Dataset entries:
◇ ◇ ◇ ◇ ◇ ◇ ◇
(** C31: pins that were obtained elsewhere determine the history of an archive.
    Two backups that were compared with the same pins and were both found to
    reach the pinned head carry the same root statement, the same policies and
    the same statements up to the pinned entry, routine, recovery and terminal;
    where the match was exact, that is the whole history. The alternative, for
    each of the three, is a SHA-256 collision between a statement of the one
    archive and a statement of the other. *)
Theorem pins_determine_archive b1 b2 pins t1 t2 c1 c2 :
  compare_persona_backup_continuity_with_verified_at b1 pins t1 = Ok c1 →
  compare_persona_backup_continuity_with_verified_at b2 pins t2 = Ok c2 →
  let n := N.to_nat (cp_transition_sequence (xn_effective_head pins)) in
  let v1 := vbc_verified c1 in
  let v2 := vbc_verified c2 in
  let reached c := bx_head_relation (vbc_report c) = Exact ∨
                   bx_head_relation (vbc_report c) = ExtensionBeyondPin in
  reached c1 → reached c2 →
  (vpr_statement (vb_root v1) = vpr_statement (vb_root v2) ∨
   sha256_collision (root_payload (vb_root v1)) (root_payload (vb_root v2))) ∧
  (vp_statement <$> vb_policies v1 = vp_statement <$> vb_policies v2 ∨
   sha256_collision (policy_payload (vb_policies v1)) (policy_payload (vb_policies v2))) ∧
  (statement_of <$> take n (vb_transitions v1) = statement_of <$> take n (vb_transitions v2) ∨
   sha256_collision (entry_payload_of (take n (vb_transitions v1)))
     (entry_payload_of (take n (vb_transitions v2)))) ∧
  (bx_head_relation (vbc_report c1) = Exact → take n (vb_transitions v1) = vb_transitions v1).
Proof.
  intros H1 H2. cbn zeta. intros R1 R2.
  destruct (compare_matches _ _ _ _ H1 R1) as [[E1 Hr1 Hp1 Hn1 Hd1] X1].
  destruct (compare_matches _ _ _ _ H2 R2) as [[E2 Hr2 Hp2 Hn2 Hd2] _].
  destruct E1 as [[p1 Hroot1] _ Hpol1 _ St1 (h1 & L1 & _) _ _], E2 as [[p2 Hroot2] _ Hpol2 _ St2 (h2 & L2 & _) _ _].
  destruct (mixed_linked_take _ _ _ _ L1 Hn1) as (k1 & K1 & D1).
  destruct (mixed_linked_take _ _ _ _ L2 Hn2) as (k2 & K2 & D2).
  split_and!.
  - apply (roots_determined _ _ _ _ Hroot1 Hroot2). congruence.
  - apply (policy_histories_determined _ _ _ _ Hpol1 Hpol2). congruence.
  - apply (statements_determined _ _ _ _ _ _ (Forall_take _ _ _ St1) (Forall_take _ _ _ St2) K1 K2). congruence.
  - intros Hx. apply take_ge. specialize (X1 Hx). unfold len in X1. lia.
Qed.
◇ ◇ ◇ ◇ ◇ ◇ ◇
**PROBLEM TO WORK ON**
Using the records above, repeat exactly the lines from the first one through the line with "- apply (roots_determined".

**TASK RESPONSE**
(** C31: pins that were obtained elsewhere determine the history of an archive.
    Two backups that were compared with the same pins and were both found to
    reach the pinned head carry the same root statement, the same policies and
    the same statements up to the pinned entry, routine, recovery and terminal;
    where the match was exact, that is the whole history. The alternative, for
    each of the three, is a SHA-256 collision between a statement of the one
    archive and a statement of the other. *)
Theorem pins_determine_archive b1 b2 pins t1 t2 c1 c2 :
  compare_persona_backup_continuity_with_verified_at b1 pins t1 = Ok c1 →
  compare_persona_backup_continuity_with_verified_at b2 pins t2 = Ok c2 →
  let n := N.to_nat (cp_transition_sequence (xn_effective_head pins)) in
  let v1 := vbc_verified c1 in
  let v2 := vbc_verified c2 in
  let reached c := bx_head_relation (vbc_report c) = Exact ∨
                   bx_head_relation (vbc_report c) = ExtensionBeyondPin in
  reached c1 → reached c2 →
  (vpr_statement (vb_root v1) = vpr_statement (vb_root v2) ∨
   sha256_collision (root_payload (vb_root v1)) (root_payload (vb_root v2))) ∧
  (vp_statement <$> vb_policies v1 = vp_statement <$> vb_policies v2 ∨
   sha256_collision (policy_payload (vb_policies v1)) (policy_payload (vb_policies v2))) ∧
  (statement_of <$> take n (vb_transitions v1) = statement_of <$> take n (vb_transitions v2) ∨
   sha256_collision (entry_payload_of (take n (vb_transitions v1)))
     (entry_payload_of (take n (vb_transitions v2)))) ∧
  (bx_head_relation (vbc_report c1) = Exact → take n (vb_transitions v1) = vb_transitions v1).
Proof.
  intros H1 H2. cbn zeta. intros R1 R2.
  destruct (compare_matches _ _ _ _ H1 R1) as [[E1 Hr1 Hp1 Hn1 Hd1] X1].
  destruct (compare_matches _ _ _ _ H2 R2) as [[E2 Hr2 Hp2 Hn2 Hd2] _].
  destruct E1 as [[p1 Hroot1] _ Hpol1 _ St1 (h1 & L1 & _) _ _], E2 as [[p2 Hroot2] _ Hpol2 _ St2 (h2 & L2 & _) _ _].
  destruct (mixed_linked_take _ _ _ _ L1 Hn1) as (k1 & K1 & D1).
  destruct (mixed_linked_take _ _ _ _ L2 Hn2) as (k2 & K2 & D2).
  split_and!.
  - apply (roots_determined _ _ _ _ Hroot1 Hroot2). congruence.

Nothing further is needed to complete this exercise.